* **PROBLEM TO SOLVE**:
Whenever a line in the data holds the string "exact", pull that line out.

(Collected data entries)

☆ ☆ ☆ ☆

Lemma fixes_run (x : char) (k j b : nat) (s : pystr) :
  b < k \/ (k = b /\ j = b) ->
  on_suffixes (span_le x b) s ->
  on_suffixes (fixes_match (m_run x k) (repeat x j)) s.
Proof.
  intros Hb H i. eapply fixes_match_run; [exact Hb | apply H].
Qed.

(** The head of joined stripped lines. *)
Lemma join_head (ls : list pystr) :
  Forall stripped ls ->
  match join [LF] ls with
  | [] => True
  | c :: _ => isspace c = false \/ (c = LF /\ exists rest, ls = [] :: rest)
  end.
Proof.
  intros H. destruct ls as [|l ls]; [exact I|].
  inversion H as [|? ? [Hl _] _]; subst.
  destruct l as [|c l].
  - destruct ls as [|l2 ls]; [exact I|]. rewrite join_cons2. simpl.
    right. split; [reflexivity | now eexists].
  - apply ldrop_fixed in Hl.
    destruct ls as [|l2 ls]; simpl; now left.
Qed.

Lemma not_space_not_sp (c : char) : isspace c = false -> is_char SP c = false.
Proof.
  intros H. unfold is_char. destruct (N.eqb c SP) eqn:Hc; [|reflexivity].
  apply N.eqb_eq in Hc. subst c. discriminate.
Qed.

Lemma good_lines_stripped (ls : list pystr) :
  Forall good_line ls -> Forall stripped ls.
Proof. intros H. eapply Forall_impl; [|exact H]. intros l Hl. apply Hl. Qed.

Lemma span_stops_in_line (a : pystr) (z : char) (tail : pystr) :
  is_char SP z = false ->
  exists c t,
    skipn (span_len (is_char SP) (a ++ z :: tail)) (a ++ z :: tail) = c :: t
    /\ In c (a ++ [z]).
Proof.
  intros Hz. induction a as [|d a (c & t & Heq & Hin)]; simpl.
  - rewrite Hz. exists z, tail. split; [reflexivity | now left].
  - destruct (is_char SP d).
    + exists c, t. split; [exact Heq | now right].
    + exists d, (a ++ z :: tail). split; [reflexivity | now left].
Qed.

☆ ☆ ☆ ☆

* **RESPONSE**:
  intros Hb H i. eapply fixes_match_run; [exact Hb | apply H].
  intros H. destruct ls as [|l ls]; [exact I|].
  - destruct ls as [|l2 ls]; [exact I|]. rewrite join_cons2. simpl.
Proof. intros H. eapply Forall_impl; [|exact H]. intros l Hl. apply Hl. Qed.
    + exists c, t. split; [exact Heq | now right].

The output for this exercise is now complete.